═════ Source material

(* ===== verification/Pipe.v ===== *)
(** * Pipe: the buffer of a pipe (fs/pipe/pipe_state.c)

    A pipe is a ring buffer with a read and a write position that only grow,
    a lock, and a queue each for readers and writers that wait.  Writers of
    more than fits wait for readers in the middle of the write. *)
From S2P Require Import Prelude KState Sched Timer Resume Wait Sem Sleep.

(** ** Data *)

(** [struct pipe_state]; the semaphore and the two wait queues are in the
    kernel state, at their offsets in the structure. *)
Record pipe_state := mk_pipe { p_rpos : Z; p_wpos : Z; pbuf : list Z; isclosed : bool; ref_count : Z }.

Definition sizeof_pipe_state : Z := 56.
Definition pipe_sem (p : Z) : Z := p + 20.
Definition reader_queue (p : Z) : Z := p + 40.
Definition writer_queue (p : Z) : Z := p + 48.
Definition PIPE_BUFSIZE : Z := PGSIZE - sizeof_pipe_state.

(** The state of this component: the pipes by address. *)
Notation "'psys'" := (sys (gmap Z pipe_state)).

Definition put_pipe (p : Z) (st : pipe_state) (s : psys) : psys := mk_sys (ks s) (<[p := st]> (ext s)).

Definition set_rpos (n : Z) (st : pipe_state) : pipe_state := mk_pipe n (p_wpos st) (pbuf st) (isclosed st) (ref_count st).
Definition set_wbuf (n : Z) (l : list Z) (st : pipe_state) : pipe_state := mk_pipe (p_rpos st) n l (isclosed st) (ref_count st).
Definition set_ref (n : Z) (st : pipe_state) : pipe_state := mk_pipe (p_rpos st) (p_wpos st) (pbuf st) (isclosed st) n.
Definition set_closed (st : pipe_state) : pipe_state := mk_pipe (p_rpos st) (p_wpos st) (pbuf st) true (ref_count st).

(** [a] is what [kmalloc] returns, [junk] what the block holds. *)
Definition pipe_state_create (a : option Z) (junk : list Z) (s : psys) : option Z * psys :=
  match a with
  | Some p =>
      let k := sem_init (pipe_sem p) 1 (ks s) in
      let k := wait_queue_init (reader_queue p) k in
      let k := wait_queue_init (writer_queue p) k in
      (Some p, mk_sys k (<[p := mk_pipe 0 0 junk false 1]> (ext s)))
  | None => (None, s)
  end.

Definition is_empty (st : pipe_state) : bool := p_rpos st =? p_wpos st.

(** The difference is an [off_t]; the comparison is one of [size_t]. *)
Definition is_full (st : pipe_state) : bool := PIPE_BUFSIZE <=? u32 (s32 (p_wpos st - p_rpos st)).

(** [pos % PIPE_BUFSIZE], again in [size_t] *)
Definition slot (pos : Z) : nat := Z.to_nat (u32 pos mod PIPE_BUFSIZE).

Definition pipe_state_size (p : Z) (write : bool) (s : psys) : res Z :=
  let* st := fetch (ext s) p in
  let size := u32 (s32 (p_wpos st - p_rpos st)) in
  Ok (if write then (if isclosed st then 0 else u32 (PIPE_BUFSIZE - size)) else size).

Definition pipe_state_acquire (p : Z) (s : psys) : res psys :=
  let* st := fetch (ext s) p in
  assert! 0 <? ref_count st ;;
  Ok (put_pipe p (set_ref (s32 (ref_count st + 1)) st) s).

Definition pipe_state_release (p : Z) (s : psys) : res psys :=
  let* st := fetch (ext s) p in
  assert! 0 <? ref_count st ;;
  let n := s32 (ref_count st - 1) in
  if n =? 0 then
    let* e1 := wait_queue_empty (reader_queue p) (ks s) in
    assert! e1 ;;
    let* e2 := wait_queue_empty (writer_queue p) (ks s) in
    assert! e2 ;;
    Ok (mk_sys (ks s) (delete p (ext s)))         (* kfree(state) *)
  else Ok (put_pipe p (set_ref n st) s).

(** [for (; ret < n && !is_empty(state); ret ++, state->p_rpos ++)]: [cnt] is
    [n - ret]; the bytes stored in the buffer are the result. *)
Fixpoint read_loop (cnt : nat) (st : pipe_state) : res (list Z * pipe_state) :=
  match cnt with
  | O => Ok ([], st)
  | S cnt =>
      if is_empty st then Ok ([], st) else
      match pbuf st !! slot (p_rpos st) with
      | None => Panic
      | Some b =>
          let* (l, st) := read_loop cnt (set_rpos (s32 (p_rpos st + 1)) st) in
          Ok (b :: l, st)
      end
  end.

(** [for (step = 0; ret < n; ret ++, step ++, state->p_wpos ++)] up to its end
    or to the test [is_full]: the bytes that are left are the result. *)
Fixpoint write_loop (data : list Z) (st : pipe_state) : res (list Z * pipe_state) :=
  match data with
  | [] => Ok ([], st)
  | b :: rest =>
      if is_full st then Ok (data, st) else
      match pbuf st !! slot (p_wpos st) with
      | None => Panic
      | Some _ => write_loop rest (set_wbuf (s32 (p_wpos st + 1)) (<[slot (p_wpos st) := b]> (pbuf st)) st)
      end
  end.

Section Pipe.
Context (C : sched_class).

Definition lock_state (p w : Z) : code psys unit := down C (pipe_sem p) w.
Definition unlock_state (p : Z) : code psys unit := update (up C (pipe_sem p)).

(** [w] is the stack slot [__wait]. *)
Definition pipe_state_wait (q w : Z) : code psys bool :=
  do_ update (wait_current_set q w WT_PIPE);
  do_ yield C;
  do_ update (wait_current_del q w);
  do s <- get;
  do wt <- lift (fetch (waits (ks s)) w);
  ret (wakeup_flags wt =? WT_PIPE).

Definition pipe_state_wakeup (q : Z) (k : kstate) : res kstate :=
  let* e := wait_queue_empty q k in
  if negb e then wakeup_queue C q WT_PIPE true k else Ok k.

══════════

What you return should be exactly the lines above, starting at the one with "match a with" and ending at the one with "let* e1 := wait_queue_empty", and nothing else.

  match a with
  | Some p =>
      let k := sem_init (pipe_sem p) 1 (ks s) in
      let k := wait_queue_init (reader_queue p) k in
      let k := wait_queue_init (writer_queue p) k in
      (Some p, mk_sys k (<[p := mk_pipe 0 0 junk false 1]> (ext s)))
  | None => (None, s)
  end.

Definition is_empty (st : pipe_state) : bool := p_rpos st =? p_wpos st.

(** The difference is an [off_t]; the comparison is one of [size_t]. *)
Definition is_full (st : pipe_state) : bool := PIPE_BUFSIZE <=? u32 (s32 (p_wpos st - p_rpos st)).

(** [pos % PIPE_BUFSIZE], again in [size_t] *)
Definition slot (pos : Z) : nat := Z.to_nat (u32 pos mod PIPE_BUFSIZE).

Definition pipe_state_size (p : Z) (write : bool) (s : psys) : res Z :=
  let* st := fetch (ext s) p in
  let size := u32 (s32 (p_wpos st - p_rpos st)) in
  Ok (if write then (if isclosed st then 0 else u32 (PIPE_BUFSIZE - size)) else size).

Definition pipe_state_acquire (p : Z) (s : psys) : res psys :=
  let* st := fetch (ext s) p in
  assert! 0 <? ref_count st ;;
  Ok (put_pipe p (set_ref (s32 (ref_count st + 1)) st) s).

Definition pipe_state_release (p : Z) (s : psys) : res psys :=
  let* st := fetch (ext s) p in
  assert! 0 <? ref_count st ;;
  let n := s32 (ref_count st - 1) in
  if n =? 0 then
    let* e1 := wait_queue_empty (reader_queue p) (ks s) in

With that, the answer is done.